Tuesday, May 07, 2013

Papal letter finds home in WRA Archives

Archivist Tom Vince with Papal letter
When the Mary B. Eilbeck Graphic Arts Collection was established by WRA Board of Trustees member and school benefactor William D. Shilts in 1962, he intended for the school to acquire examples of printed materials from every age. For many years this collection, which honored the first librarian of the school, Mary B. Eilbeck, who served from 1924 to 1945, was housed in the Lucien Price Room on the upper floor of Wilson Hall. Although most of that collection was disbanded in the late ‘90s, a few items remain and are housed in WRA Archives.

One of the most interesting items is the Papal letter on 27 pages of vellum manuscript, written in Latin, signed and dated by Pope Martin V (1417-1431). The folio manuscript was written for the Congregation of San Bernardo in Spain which had split from the Cistercian Order in 1425. Although we are uncertain about exactly when this came to the WRA Library, it is certain that either art instructor Bill Moos or history legend J. Fred Waring acquired this item as they were the two faculty members authorized to find and purchase such treasures for the school.
View from the 27-page vellum manuscript

What makes this late medieval manuscript even more interesting is that Pope Martin V was the pope who succeeded Gregory XII, the last pope to resign prior to the recent resignation by Benedict XVI. The references to the last time a pope had resigned are to this leadership change nearly 600 years ago. Pope Martin V was a member of the distinguished Colonna family, a man of integrity, a former Papal diplomat, and brought an air of stability to the papacy which had been subject to schism and scandal. Pope Martin began the restoration of the city of Rome and ushered in the Renaissance style. His letter to the monks in Spain is unfinished, which may account for the reason why it was on the market rather than in the Vatican Library.
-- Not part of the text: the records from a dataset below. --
(* ===== verification/File.v ===== *)
(** * kernel/file.c, and [pipealloc] of kernel/pipe.c

    A pointer to an open file is an index into [k_ftable]. *)

From S2P Require Import Prelude Riscv Mem Cstring State Sched Uart Bio Log Kalloc Vm Fs Console Pipe.

Definition file_get (f : nat) : M kstate file := tab_get k_ftable f.
Definition file_mod (f : nat) (g : file -> file) : M kstate unit :=
  modify (fun s => set_k_ftable (alter g f (k_ftable s)) s).

Definition filealloc : M kstate (option nat) :=
  acquire Lftable ;;;
  let! t := gets k_ftable in
  match list_find (fun f => f_ref f = 0) t with
  | Some (i, _) =>
      file_mod i (set_f_ref 1) ;;;
      release Lftable ;;;
      ret (Some i)
  | None => release Lftable ;;; ret None
  end.

Definition filedup (f : nat) : M kstate nat :=
  acquire Lftable ;;;
  let! x := file_get f in
  panic_if (f_ref x <? 1) "filedup" ;;;
  file_mod f (set_f_ref (f_ref x + 1)) ;;;
  release Lftable ;;;
  ret f.

(** [struct stat] as [copyout] sees it: [dev] at 0, [ino] at 4, [type] at 8,
    [nlink] at 10, [size] at 16; the four bytes of padding at 12 are whatever
    the stack held. *)
Definition stat_bytes (st : stat) (pad : cptr) : cptr := fun i =>
  if i <? 4 then load8 (store32 (fun _ => 0) 0 (u32 (st_dev st))) i
  else if i <? 8 then load8 (store32 (fun _ => 0) 4 (st_ino st)) i
  else if i <? 10 then load8 (store16 (fun _ => 0) 8 (u16 (st_type st))) i
  else if i <? 12 then load8 (store16 (fun _ => 0) 10 (u16 (st_nlink st))) i
  else if i <? 16 then pad i
  else load8 (store64 (fun _ => 0) 16 (st_size st)) i.

Section file.
Context {EN : Env} {KI : KernelImage}.

Definition fileclose (f : nat) : M kstate unit :=
  acquire Lftable ;;;
  let! x := file_get f in
  panic_if (f_ref x <? 1) "fileclose" ;;;
  file_mod f (set_f_ref (f_ref x - 1)) ;;;
  if 0 <? f_ref x - 1 then release Lftable
  else
    file_mod f (set_f_ref 0) ;;;
    file_mod f (set_f_type FD_NONE) ;;;
    release Lftable ;;;
    match f_type x with
    | FD_PIPE => pipeclose (f_pipe x) (f_writable x)
    | FD_INODE | FD_DEVICE =>
        begin_op ;;;
        match f_ip x with Some ip => iput ip | None => fault "ip is null" end ;;;
        end_op
    | FD_NONE => ret tt
    end.

(** The part of [pipealloc] behind the label [bad]. *)
Definition pipealloc_bad (f0 f1 : option nat) : M kstate (option (nat * nat)) :=
  match f0 with Some f => fileclose f | None => ret tt end ;;;
  match f1 with Some f => fileclose f | None => ret tt end ;;;
  ret None.

Definition new_pipe : pipe := mk_pipe (replicate (Z.to_nat PIPESIZE) 5) 0 0 true true.

(** The two files, [None] for a return of -1. *)
Definition pipealloc : M kstate (option (nat * nat)) :=
  let! f0 := filealloc in
  match f0 with
  | None => pipealloc_bad None None
  | Some a =>
      let! f1 := filealloc in
      match f1 with
      | None => pipealloc_bad (Some a) None
      | Some b =>
          let! pi := kalloc in
          if pi =? 0 then pipealloc_bad (Some a) (Some b)
          else
            modify (fun s => set_k_pipes (<[pi := new_pipe]> (k_pipes s)) s) ;;;
            file_mod a (fun f => set_f_pipe pi (set_f_writable false (set_f_readable true (set_f_type FD_PIPE f)))) ;;;
            file_mod b (fun f => set_f_pipe pi (set_f_writable true (set_f_readable false (set_f_type FD_PIPE f)))) ;;;
            ret (Some (a, b))
      end
  end.

Definition filestat (f : nat) (addr : Z) (pad : cptr) : M kstate Z :=
  let! p := curproc in
  let! pr := proc_get p in
  let! x := file_get f in
  match f_type x with
  | FD_INODE | FD_DEVICE =>
      ilock (f_ip x) ;;;
      match f_ip x with
      | None => fault "ip is null"
      | Some ip =>
          let! st := stati ip in
          iunlock (Some ip) ;;;
          let! r := copyout (p_pagetable pr) addr (stat_bytes st pad) 24 in
          if r <? 0 then ret (-1) else ret 0
      end
  | _ => ret (-1)
  end.

(** [devsw] has one device with [read] and [write], the console. *)
Definition has_device (major : Z) : bool := (0 <=? major) && (major <? NDEV) && (major =? CONSOLE).

Definition fileread (f : nat) (addr n : Z) : M kstate Z :=
  let! x := file_get f in
  if negb (f_readable x) then ret (-1)
  else
    match f_type x with
    | FD_PIPE => piperead (f_pipe x) addr n
    | FD_DEVICE =>
        if negb (has_device (f_major x)) then ret (-1)
        else consoleread (ToUser addr) n
    | FD_INODE =>
        ilock (f_ip x) ;;;
        match f_ip x with
        | None => fault "ip is null"
        | Some ip =>
            let! ' (r, _) := readi ip (ToUser addr) (f_off x) (u32 n) in
            let r := s32 r in
            when (0 <? r) (file_mod f (fun x => set_f_off (u32 (f_off x + r)) x)) ;;;
            iunlock (Some ip) ;;;
            ret r
        end
    | FD_NONE => panic "fileread"
    end.

(** [((MAXOPBLOCKS-1-1-2) / 2) * BSIZE] *)
Definition FILEWRITE_MAX : Z := (MAXOPBLOCKS - 1 - 1 - 2) / 2 * BSIZE.

Definition filewrite_body (f ip : nat) (addr n : Z) (i : Z) : M kstate (Z + Z) :=
  if i <? n then
    let n1 := Z.min (n - i) FILEWRITE_MAX in
    begin_op ;;;
    ilock (Some ip) ;;;
    let! x := file_get f in
    let! r := writei ip (FromUser (u64 (addr + i))) (f_off x) n1 in
    when (0 <? r) (file_mod f (fun x => set_f_off (u32 (f_off x + r)) x)) ;;;
    iunlock (Some ip) ;;;
    end_op ;;;
    if negb (r =? n1) then ret (inr i) else ret (inl (i + r))
  else ret (inr i).

Definition filewrite (f : nat) (addr n : Z) : M kstate Z :=
  let! x := file_get f in
  if negb (f_writable x) then ret (-1)
  else
    match f_type x with
    | FD_PIPE => pipewrite (f_pipe x) addr n
    | FD_DEVICE =>
        if negb (has_device (f_major x)) then ret (-1)
        else consolewrite (FromUser addr) n
    | FD_INODE =>
        match f_ip x with
        | None => fault "ip is null"
        | Some ip =>
            let! i := mloop (S (Z.to_nat (n / FILEWRITE_MAX + 1))) (filewrite_body f ip addr n) 0 in
            ret (if i =? n then n else -1)
        end
    | FD_NONE => panic "filewrite"
    end.

End file.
The appraiser who examined this manuscript in 2009 declared it to be “unique and important” as well as “an excellent calligraphic example of medieval writing with many flourishes above and below the text and with much marginalia”. Although its value is nominal, we consider this item to be one of the amazing treasures of the school. It has never been translated into English, a project some student of Latin may wish to do one of these days.

Tuesday, April 23, 2013

The David Hudson Portrait

David Hudson portrait
The story of the David Hudson portrait by J. O. Osborne, painted in 1851, is one of unusual dimensions and locations. It was commissioned by Hudson’s daughter, Anner Maria Hudson Baldwin (1800-1892) for a place of honor in the old Board Room on the upper floor of the Athenaeum, where the college trustees met until the college moved to Cleveland in 1882. The portrait was probably not taken to Cleveland, as there is documentation that the trustees voted to return the portrait to David Hudson’s daughter and her daughter, Mrs. Edwin S. Gregory “in deference to their wishes."
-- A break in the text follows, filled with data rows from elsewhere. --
(** The destination holds the string, and nothing else changes. *)
Lemma strcpy_spec l : forall fuel m s t, str_at (at_mem m t) 0 l -> (length l < fuel)%nat ->
  s + Z.of_nat (length l) < t \/ t + Z.of_nat (length l) < s ->
  exists m', strcpy fuel m s t = Some m' /\ str_at (at_mem m' s) 0 l /\
    forall x, x < s \/ s + Z.of_nat (length l) < x -> load8 m' x = load8 m x.
Proof.
  induction l as [|a l IH]; intros [|fuel] m s t Hp Hf Hd; cbn in Hf; try lia.
  - cbn in Hp. unfold at_mem in Hp. rewrite Z.add_0_r in Hp. cbn [strcpy]. rewrite Hp. cbn. eexists. split; [done|].
    split; [|intros x Hx; rewrite load8_store8; zdec; cbn in Hx; lia].
    unfold at_mem. rewrite load8_store8. zdec; [done|lia].
  - destruct Hp as (Ha & Hne & Hp). unfold at_mem in Ha. rewrite Z.add_0_r in Ha. cbn [length] in Hd. cbn [strcpy].
    rewrite Ha. destruct (Z.eqb_spec a 0); [done|].
    destruct (IH fuel (store8 m s a) (s + 1) (t + 1)) as (m' & Hrun & Hs & Ho); [|lia|lia|].
    { eapply str_at_ext; [|exact Hp]. intros k Hk. unfold at_mem. rewrite load8_store8. zdec; [lia|]. f_equal. lia. }
    exists m'. split; [done|]. split.
    + cbn. split; [|split; [done|]].
      * unfold at_mem. rewrite Ho by lia. rewrite load8_store8. zdec; [|lia]. pose proof (load8_range m t). apply u8_small. lia.
      * eapply str_at_ext; [|exact Hs]. intros k Hk. unfold at_mem. f_equal. lia.
    + intros x Hx. cbn [length] in Hx. rewrite Ho by lia. rewrite load8_store8. zdec; [lia|done].
Qed.

Lemma strcmp_eq p q : Forall (fun a => 0 < a) p -> Forall (fun a => 0 < a) q -> strcmp p q = 0 <-> p = q.
Proof.
  revert q. induction p as [|a p IH]; intros q Hp Hq; cbn.
  - destruct q as [|b q]; cbn; [done|]. apply Forall_cons in Hq as [Hb _]. split; [lia|done].
  - apply Forall_cons in Hp as [Ha Hp]. destruct q as [|b q]; cbn.
    + destruct (Z.eqb_spec a 0); [lia|]. split; [lia|done].
    + apply Forall_cons in Hq as [Hb Hq]. destruct (Z.eqb_spec a b) as [->|].
      * rewrite IH by done. split; [by intros ->|by intros [=]].
      * split; [lia|]. intros [=]. done.
Qed.

Lemma load8_umemmove m dst src n x : 0 <= n ->
  load8 (umemmove m dst src n) x = load8 (memmove m dst src n) x.
Proof.
  intros Hn. rewrite load8_memmove by done. unfold umemmove. destruct (Z.ltb_spec dst src).
  - rewrite load8_copy_up by lia. zdec; try lia; done.
  - rewrite load8_copy_down by lia. zdec; try lia; f_equal; lia.
Qed.

(** ** Printing and reading numbers *)

Definition is_digit (a : Z) : Prop := 48 <= a <= 57.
How it was found for sale in a Florida antiques shop some 85 years later is something of a mystery.

In 1967, Mr & Mrs. Benton F. Murphy of Chagrin Falls found the portrait at an antiques shop in St.
Dr. Henry Flanagan and Mr. Benton Murphy
with the David Hudson portrait in 1991.
Augustine, Florida, and saw the back of the portrait was identified as David Hudson. The Murphys recognized the founder of Hudson, Ohio, and purchased the portrait, which remained in their home until 1991. They decided to present the portrait as a gift to Headmaster Henry “Skip” Flanagan of Western Reserve Academy. The Murphys had had the portrait restored and learned from the Bonfoey Gallery in Cleveland that it had been painted by noted portrait painter J. O. Osborne at “the request of the trustees of Western Reserve College for use of the cabinet.” Although the Murphys themselves had no previous connection with the school, they wanted the portrait to come home to the campus for which it had been created in 1851.
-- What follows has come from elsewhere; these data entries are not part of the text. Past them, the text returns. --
(* ===== verification/Uos.v ===== *)
(** * The system that user programs see

    The contract of the system calls, stated on processes as trees of calls:
    descriptors that share offsets after [fork] and [dup], pipes as queues of
    bounded size, files as byte strings, zombies and [wait].  It abstracts from
    the kernel's tables, locks and caches, whose models are the other files; a
    pipe is the queue that [PipeSpec] shows [pipe.c] to implement.  One step is
    one system call of one process, or the part of a [write] to a pipe that fits;
    which process moves is left open. *)

From stdpp Require Import gmap.
From S2P Require Import Prelude Mem Cstring Uprog Ulib.

Inductive okind : Type :=
| KCons
| KPipeR (p : nat)
| KPipeW (p : nat)
| KFile (path : list Z) (rd wr : bool).

(** An open file, shared by the descriptors that refer to it. *)
Record ofile : Type := mk_ofile { of_kind : okind; of_off : nat }.

(** [done] counts the bytes of a pending [write] that are in the pipe. *)
Inductive pstatus : Type :=
| Running (prog : U Z) (done : nat)
| Zombie (status : Z)
| Gone.

Record uproc : Type := mk_uproc { up_pid : Z; up_parent : nat; up_fds : list (option nat); up_run : pstatus }.

Record os : Type := mk_os {
  os_procs : list uproc;
  os_ofiles : list ofile;
  os_pipes : list (list Z);
  os_files : gmap (list Z) (list Z);
  os_in : list Z;
  os_out : list Z;
  os_nextpid : Z }.

Definition set_procs (ps : list uproc) (s : os) : os :=
  mk_os ps (os_ofiles s) (os_pipes s) (os_files s) (os_in s) (os_out s) (os_nextpid s).
Definition set_ofiles (l : list ofile) (s : os) : os :=
  mk_os (os_procs s) l (os_pipes s) (os_files s) (os_in s) (os_out s) (os_nextpid s).
Definition set_pipes (l : list (list Z)) (s : os) : os :=
  mk_os (os_procs s) (os_ofiles s) l (os_files s) (os_in s) (os_out s) (os_nextpid s).
Definition set_files (l : gmap (list Z) (list Z)) (s : os) : os :=
  mk_os (os_procs s) (os_ofiles s) (os_pipes s) l (os_in s) (os_out s) (os_nextpid s).
Definition set_in (l : list Z) (s : os) : os :=
  mk_os (os_procs s) (os_ofiles s) (os_pipes s) (os_files s) l (os_out s) (os_nextpid s).
Definition set_out (l : list Z) (s : os) : os :=
  mk_os (os_procs s) (os_ofiles s) (os_pipes s) (os_files s) (os_in s) l (os_nextpid s).
Definition set_nextpid (n : Z) (s : os) : os :=
  mk_os (os_procs s) (os_ofiles s) (os_pipes s) (os_files s) (os_in s) (os_out s) n.

Definition set_run (r : pstatus) (p : uproc) : uproc := mk_uproc (up_pid p) (up_parent p) (up_fds p) r.
Definition set_fds (l : list (option nat)) (p : uproc) : uproc := mk_uproc (up_pid p) (up_parent p) l (up_run p).
Definition set_parent (q : nat) (p : uproc) : uproc := mk_uproc (up_pid p) q (up_fds p) (up_run p).

Definition on_proc (i : nat) (f : uproc -> uproc) (s : os) : os := set_procs (alter f i (os_procs s)) s.
Definition on_ofile (o : nat) (f : ofile -> ofile) (s : os) : os := set_ofiles (alter f o (os_ofiles s)) s.
Definition on_pipe (p : nat) (f : list Z -> list Z) (s : os) : os := set_pipes (alter f p (os_pipes s)) s.

(** ** Files *)

Definition file_at (fs : gmap (list Z) (list Z)) (path : list Z) : option (list Z) := fs !! path.
Definition file_set (path l : list Z) (fs : gmap (list Z) (list Z)) : gmap (list Z) (list Z) := <[path := l]> fs.

Lemma file_at_set fs path l : file_at (file_set path l fs) path = Some l.
Proof. unfold file_at, file_set. by rewrite lookup_insert_eq. Qed.
Lemma file_set_set fs path l l' : file_set path l (file_set path l' fs) = file_set path l fs.
Proof. unfold file_set. by rewrite insert_insert_eq. Qed.

(** ** Descriptors *)

Definition fd_get (p : uproc) (fd : Z) : option nat :=
  if fd <? 0 then None else mjoin (up_fds p !! Z.to_nat fd).
Definition fd_put (fd : nat) (v : option nat) (p : uproc) : uproc := set_fds (<[fd := v]> (up_fds p)) p.

(** The lowest descriptor that is free. *)
Definition fd_free (l : list (option nat)) : option nat := fst <$> list_find (fun o => o = None) l.

Definition kind_of (s : os) (p : uproc) (fd : Z) : option (nat * ofile) :=
  o ← fd_get p fd; f ← os_ofiles s !! o; Some (o, f).

Definition is_read_end (q : nat) (k : okind) : bool := match k with KPipeR q' => (q =? q')%nat | _ => false end.
Definition is_write_end (q : nat) (k : okind) : bool := match k with KPipeW q' => (q =? q')%nat | _ => false end.

(** Some process has a descriptor of that kind. *)
Definition has_end (k : okind -> bool) (s : os) : bool :=
  existsb (fun p => existsb (fun o => match o with
    | Some o => match os_ofiles s !! o with Some f => k (of_kind f) | None => false end
    | None => false end) (up_fds p)) (os_procs s).

(** Descriptors 0, 1 and 2 on the console, open file 0. *)
Definition console_fds : list (option nat) := Some 0%nat :: Some 0%nat :: Some 0%nat :: replicate 13 None.

(** ** The calls *)

Definition PIPE_ROOM : nat := 512.

(** Go on with the answer to a call. *)
Definition answer (i : nat) (k : reply -> U Z) (v : Z) (d : list Z) (s : os) : os :=
  on_proc i (set_run (Running (k (mk_reply v d)) 0)) s.

Definition do_exit (i : nat) (status : Z) (s : os) : os :=
  let ps := map (fun p => if (up_parent p =? i)%nat then set_parent 0 p else p) (os_procs s) in
  on_proc i (fun p => set_run (Zombie status) (set_fds [] p)) (set_procs ps s).

Definition do_fork (i : nat) (p : uproc) (k : reply -> U Z) (s : os) : os :=
  let pid := os_nextpid s in
  let c := mk_uproc pid i (up_fds p) (Running (k (mk_reply 0 [])) 0) in
  let s := answer i k pid [] s in
  set_nextpid (pid + 1) (set_procs (os_procs s ++ [c]) s).

Definition is_child (i : nat) (p : uproc) : bool :=
  (up_parent p =? i)%nat && match up_run p with Gone => false | _ => true end.
Definition is_zombie_child (i : nat) (p : uproc) : Prop :=
  up_parent p = i /\ match up_run p with Zombie _ => True | _ => False end.
#[export] Instance is_zombie_child_dec i p : Decision (is_zombie_child i p).
Proof. unfold is_zombie_child. destruct (up_run p); apply _. Defined.

Definition do_wait (i : nat) (k : reply -> U Z) (s : os) : option os :=
  match list_find (is_zombie_child i) (os_procs s) with
  | Some (j, c) =>
      let st := match up_run c with Zombie st => st | _ => 0 end in
      Some (answer i k (up_pid c) [st] (on_proc j (set_run Gone) s))
  | None => if existsb (is_child i) (os_procs s) then None else Some (answer i k (-1) [] s)
  end.

Definition do_pipe (i : nat) (p : uproc) (k : reply -> U Z) (s : os) : os :=
  let n := length (os_ofiles s) in
  match fd_free (up_fds p) with
  | Some a =>
      match fd_free (<[a := Some n]> (up_fds p)) with
      | Some b =>
          let q := length (os_pipes s) in
          let s := set_ofiles (os_ofiles s ++ [mk_ofile (KPipeR q) 0; mk_ofile (KPipeW q) 0]) s in
          let s := set_pipes (os_pipes s ++ [[]]) s in
          let s := on_proc i (fun p => fd_put b (Some (S n)) (fd_put a (Some n) p)) s in
          answer i k 0 [Z.of_nat a; Z.of_nat b] s
      | None => answer i k (-1) [] s
      end
  | None => answer i k (-1) [] s
  end.

(** A line of the console, or as much of it as was asked for. *)
Fixpoint cons_line (n : nat) (l : list Z) : list Z :=
  match n, l with
  | S n', c :: l' => c :: (if c =? 10 then [] else cons_line n' l')
  | _, _ => []
  end.

Definition do_read (i : nat) (p : uproc) (k : reply -> U Z) (fd n : Z) (s : os) : option os :=
  match kind_of s p fd with
  | Some (o, mk_ofile KCons _) =>
      match os_in s with
      | [] => None
      | l => let d := cons_line (Z.to_nat n) l in
             Some (answer i k (Z.of_nat (length d)) d (set_in (drop (length d) l) s))
      end
  | Some (o, mk_ofile (KPipeR q) _) =>
      match default [] (os_pipes s !! q) with
      | [] => if has_end (is_write_end q) s then None else Some (answer i k 0 [] s)
      | l => let d := take (Z.to_nat n) l in
             Some (answer i k (Z.of_nat (length d)) d (on_pipe q (drop (length d)) s))
      end
  | Some (o, mk_ofile (KFile path true _) off) =>
      let d := take (Z.to_nat n) (drop off (default [] (file_at (os_files s) path))) in
      Some (answer i k (Z.of_nat (length d)) d (on_ofile o (fun f => mk_ofile (of_kind f) (off + length d)) s))
  | _ => Some (answer i k (-1) [] s)
  end.

Definition overwrite (off : nat) (bs l : list Z) : list Z := take off l ++ bs ++ drop (off + length bs) l.

Definition do_write (i : nat) (p : uproc) (k : reply -> U Z) (fd : Z) (bs : list Z) (done : nat) (s : os) : option os :=
  match kind_of s p fd with
  | Some (_, mk_ofile KCons _) => Some (answer i k (Z.of_nat (length bs)) [] (set_out (os_out s ++ bs) s))
  | Some (_, mk_ofile (KPipeW q) _) =>
      if negb (has_end (is_read_end q) s) then Some (answer i k (-1) [] s)
      else
        let left := drop done bs in
        let room := (PIPE_ROOM - length (default [] (os_pipes s !! q)))%nat in
        if (length left <=? room)%nat
        then Some (answer i k (Z.of_nat (length bs)) [] (on_pipe q (fun l => l ++ left) s))
        else if (room =? 0)%nat then None
        else Some (on_proc i (set_run (Running (Sys (Cwrite fd bs) k) (done + room)))
                     (on_pipe q (fun l => l ++ take room left) s))
  | Some (o, mk_ofile (KFile path _ true) off) =>
      let l := default [] (file_at (os_files s) path) in
      if (length l <? off)%nat then Some (answer i k (-1) [] s)
      else Some (answer i k (Z.of_nat (length bs)) []
             (on_ofile o (fun f => mk_ofile (of_kind f) (off + length bs))
               (set_files (file_set path (overwrite off bs l) (os_files s)) s)))
  | _ => Some (answer i k (-1) [] s)
  end.

Definition has_flag (flags bit : Z) : bool := negb (Z.land flags bit =? 0).

Definition do_open (i : nat) (p : uproc) (k : reply -> U Z) (path : list Z) (flags : Z) (s : os) : os :=
  match file_at (os_files s) path, has_flag flags O_CREATE, fd_free (up_fds p) with
  | None, false, _ | _, _, None => answer i k (-1) [] s
  | cur, _, Some fd =>
      let l := if has_flag flags O_TRUNC then [] else default [] cur in
      let kind := KFile path (negb (has_flag flags O_WRONLY)) (has_flag flags O_WRONLY || has_flag flags O_RDWR) in
      let o := length (os_ofiles s) in
      let s := set_ofiles (os_ofiles s ++ [mk_ofile kind 0]) (set_files (file_set path l (os_files s)) s) in
      answer i k (Z.of_nat fd) [] (on_proc i (fd_put fd (Some o)) s)
  end.

Definition do_close (i : nat) (p : uproc) (k : reply -> U Z) (fd : Z) (s : os) : os :=
  match fd_get p fd with
  | Some _ => answer i k 0 [] (on_proc i (fd_put (Z.to_nat fd) None) s)
  | None => answer i k (-1) [] s
  end.

Definition do_dup (i : nat) (p : uproc) (k : reply -> U Z) (fd : Z) (s : os) : os :=
  match fd_get p fd, fd_free (up_fds p) with
  | Some o, Some fd' => answer i k (Z.of_nat fd') [] (on_proc i (fd_put fd' (Some o)) s)
  | _, _ => answer i k (-1) [] s
  end.

Section os.

(** What the programs on the disk do, and what the calls that are outside of
    this contract answer. *)
Variable progs : list Z -> option (list (list Z) -> U Z).
Variable others : call -> reply.

Definition do_exec (i : nat) (k : reply -> U Z) (path : list Z) (argv : list (list Z)) (s : os) : os :=
  match progs path with
  | Some main => on_proc i (set_run (Running (main argv) 0)) s
  | None => answer i k (-1) [] s
  end.

(** The next call of process [i]; [None] when it sleeps or has ended. *)
Definition os_step (i : nat) (s : os) : option os :=
  match os_procs s !! i with
  | None => None
  | Some p =>
      match up_run p with
      | Running (Exit status) _ => Some (do_exit i status s)
      | Running (Crash _) _ => Some (do_exit i (-1) s)
      | Running (Sys c k) done =>
          match c with
          | Cfork => Some (do_fork i p k s)
          | Cwait => do_wait i k s
          | Cpipe => Some (do_pipe i p k s)
          | Cgetpid => Some (answer i k (up_pid p) [] s)
          | Cread fd n => do_read i p k fd n s
          | Cwrite fd bs => do_write i p k fd bs done s
          | Cclose fd => Some (do_close i p k fd s)
          | Cdup fd => Some (do_dup i p k fd s)
          | Cexec path argv => Some (do_exec i k path argv s)
          | Copen path flags => Some (do_open i p k path flags s)
          | c => let r := others c in Some (answer i k (r_val r) (r_data r) s)
          end
      | _ => None
      end
  end.

Definition ostep (s s' : os) : Prop := exists i, os_step i s = Some s'.

(** Every run from [s], however the processes are interleaved, comes to a state
    with [P]: it does not stop before, and it does not go on for ever. *)
Inductive inevitably (P : os -> Prop) : os -> Prop :=
| now s : P s -> inevitably P s
| later s : (exists s', ostep s s') -> (forall s', ostep s s' -> inevitably P s') -> inevitably P s.

(** A step of a system in which only one process can move. *)
Lemma inevitably_only (P : os -> Prop) i s s1 : os_step i s = Some s1 -> (forall j, j <> i -> os_step j s = None) ->
  inevitably P s1 -> inevitably P s.
Proof.
  intros Hi Hj Hs. apply later; [by exists s1, i|]. intros s' [j H]. destruct (decide (j = i)) as [->|Hne]; [congruence|].
  by rewrite Hj in H.
Qed.

Lemma os_step_out i s : (length (os_procs s) <= i)%nat -> os_step i s = None.
Proof. intros H. unfold os_step. by rewrite lookup_ge_None_2. Qed.

(** A run that picks the processes in the order [l]. *)
Fixpoint os_run (l : list nat) (s : os) : option os :=
  match l with [] => Some s | i :: l' => s' ← os_step i s; os_run l' s' end.

End os.

(** ** Printing while other processes run *)

Section beside.
Variable progs : list Z -> option (list (list Z) -> U Z).
Variable others : call -> reply.

(** The state [s] with process [i] at [r] and the console's output [o]. *)
Definition at_out (i : nat) (r : pstatus) (o : list Z) (s : os) : os := set_out o (on_proc i (set_run r) s).

Definition on_console (i : nat) (s : os) : Prop :=
  exists p o off, os_procs s !! i = Some p /\ kind_of s p 1 = Some (o, mk_ofile KCons off).

(** A family of states that the other processes keep within and can move in
    only so often, whatever process [i] has printed. *)
Variable i : nat.
Variable F : nat -> os -> Prop.
Hypothesis F_console : forall n s, F n s -> on_console i s.
Hypothesis F_closed : forall n s j p d o s', F n s -> j <> i ->
  os_step progs others j (at_out i (Running p d) o s) = Some s' ->
  exists m s1, (m < n)%nat /\ F m s1 /\ s' = at_out i (Running p d) o s1.

Lemma at_out_putc s c r o k : on_console i s ->
  os_step progs others i (at_out i (Running (putc 1 c ;; k) r) o s) = Some (at_out i (Running k 0) (o ++ [u8 c]) s).
Proof.
  intros (p & q & off & Hp & Hk). unfold os_step, at_out at 1. cbn [os_procs set_out on_proc set_procs].
  rewrite list_lookup_alter_eq, Hp. cbn [fmap option_fmap option_map up_run set_run putc write sysv ubind].
  unfold do_write. match goal with |- context [kind_of ?a ?b 1] => change (kind_of a b 1) with (kind_of s p 1) end. rewrite Hk.
  cbn [r_val ubind]. f_equal. unfold answer, at_out, on_proc, set_out, set_procs. cbn. f_equal. by rewrite alter_alter.
Qed.

Lemma print_beside P k : forall l n s o, F n s ->
  (forall m s1, F m s1 -> inevitably progs others P (at_out i (Running k 0) (o ++ map u8 l) s1)) ->
  inevitably progs others P (at_out i (Running (ufor l (putc 1) ;; k) 0) o s).
Proof using F_closed F_console.
  induction l as [|c l IH]; intros n s o Hs Hend.
  - specialize (Hend n s Hs). cbn in Hend |- *. by rewrite app_nil_r in Hend.
  - revert s Hs. induction (lt_wf n) as [n _ IHn]. intros s Hs. cbn [ufor]. rewrite ubind_assoc. apply later.
    + eexists. exists i. apply at_out_putc. by eapply F_console.
    + intros s' [j Hj]. destruct (decide (j = i)) as [->|Hne].
      * rewrite (at_out_putc s) in Hj by (by eapply F_console). injection Hj as <-. apply (IH n); [done|].
        intros m s1 Hs1. specialize (Hend m s1 Hs1). cbn in Hend. by rewrite <- app_assoc.
      * destruct (F_closed n s j _ _ _ _ Hs Hne Hj) as (m & s1 & Hm & Hs1 & ->). rewrite <- ubind_assoc. by apply (IHn m).
Qed.

End beside.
Archivist Tom Vince showing off the
David Hudson portrait's new home in the
John D. Ong Library.
The portrait shows David Hudson (1761-1836), presumably at the height of his career as Hudson’s founder, township trustee, Postmaster, real estate baron and founding trustee of the Western Reserve College. He is about the age of 60 and is shown standing next to a book-laden desk holding a document that suggests his civic importance. It is a far more sophisticated portrait than the one done by James Beard in 1829, the large matching portraits now owned by the Hudson Library and Historical Society. The smaller bust portrait, originally owned by Miss Virginia Lee, last Hudson descendant to live in the David Hudson House, was given to the school in 1967. That earlier portrait hangs in Ellsworth Hall. The Osborne portrait, given by the Murphy family in 1991, hung for many years in the hallway opposite the former Headmaster’s Office in Seymour Hall. It was later taken to the attic of Seymour where it languished until being rescued by Archivist Tom Vince in the spring of 2013 and hung on the lower level of the John D. Ong Library next to the large 1856 map of Hudson that this same archivist discovered several years ago, tucked under the eaves of the attic in the Knight Fine Arts Center. The large David Hudson portrait now has a place of honor sharing the wall with a historic map of the town he founded.

Tuesday, April 16, 2013

WRA Commencement Invitations



NOTE: Thank you to all my loyal followers. I have several new things to share, so check back often for the latest postings!

1887 & 1889 Commencement invitations
As the result of an inquiry from Nancy Forhan of the Pioneer Women's Association, we checked into our file of commencement invitations and announcements from the 19th century. While the college was still on its campus in Hudson, the old Preparatory School did not have a ceremony of its own. Hence, someone like Henry H. Hosford (1859-1965) of our class of 1876, did not have a commencement until he graduated from the old college in 1880. The college moved to Cleveland in 1882, and that year the old Prep School took on its new identity as Western Reserve Academy.

1890 Commencement invitation
The first WRA commencement was held in the Chapel in June, 1883, with all thirteen students participating in the ceremony either as speakers or performers on musical instruments. This was during the regime of Headmaster Newton B. Hobart, and for the next several years this was the pattern of commencements held at Western Reserve Academy.  Hobart’s successor, Dr. Frederick W. Ashley, decided to change the order of business at the annual commencement. Instead of having the students each giving a talk or performing a musical piece, Ashley introduced the commencement speaker as a feature of the ceremony, followed by the awarding of diplomas. The first outside speaker was Dr. Charles F. Thwing, President of Western Reserve University in Cleveland who spoke in June, 1893. WRA had its first female commencement speaker in 1895 when it welcomed to the Chapel podium Miss Mary Evans, Principal of Lake Erie Seminary in Painesville (later to become Lake Erie College.) In the last year of Ashley’s tenure at the school, 1897, a student activity was introduced in the form of the “Ivy Ode” and the “Ivy Oration,” each to be given outside the Chapel. No text remains of this sweet student tribute to the school.
 
1902 Commencement invitation
and  commencement week
calendar of events
Invitations as well as announcements that were intended for mailing cover the era of 1883 through 1903 when the school closed for bankruptcy.  Some of these announcements are fairly elaborate with ribbons and other decorations that indicate the scale of importance these commencements had to the students and families of that era.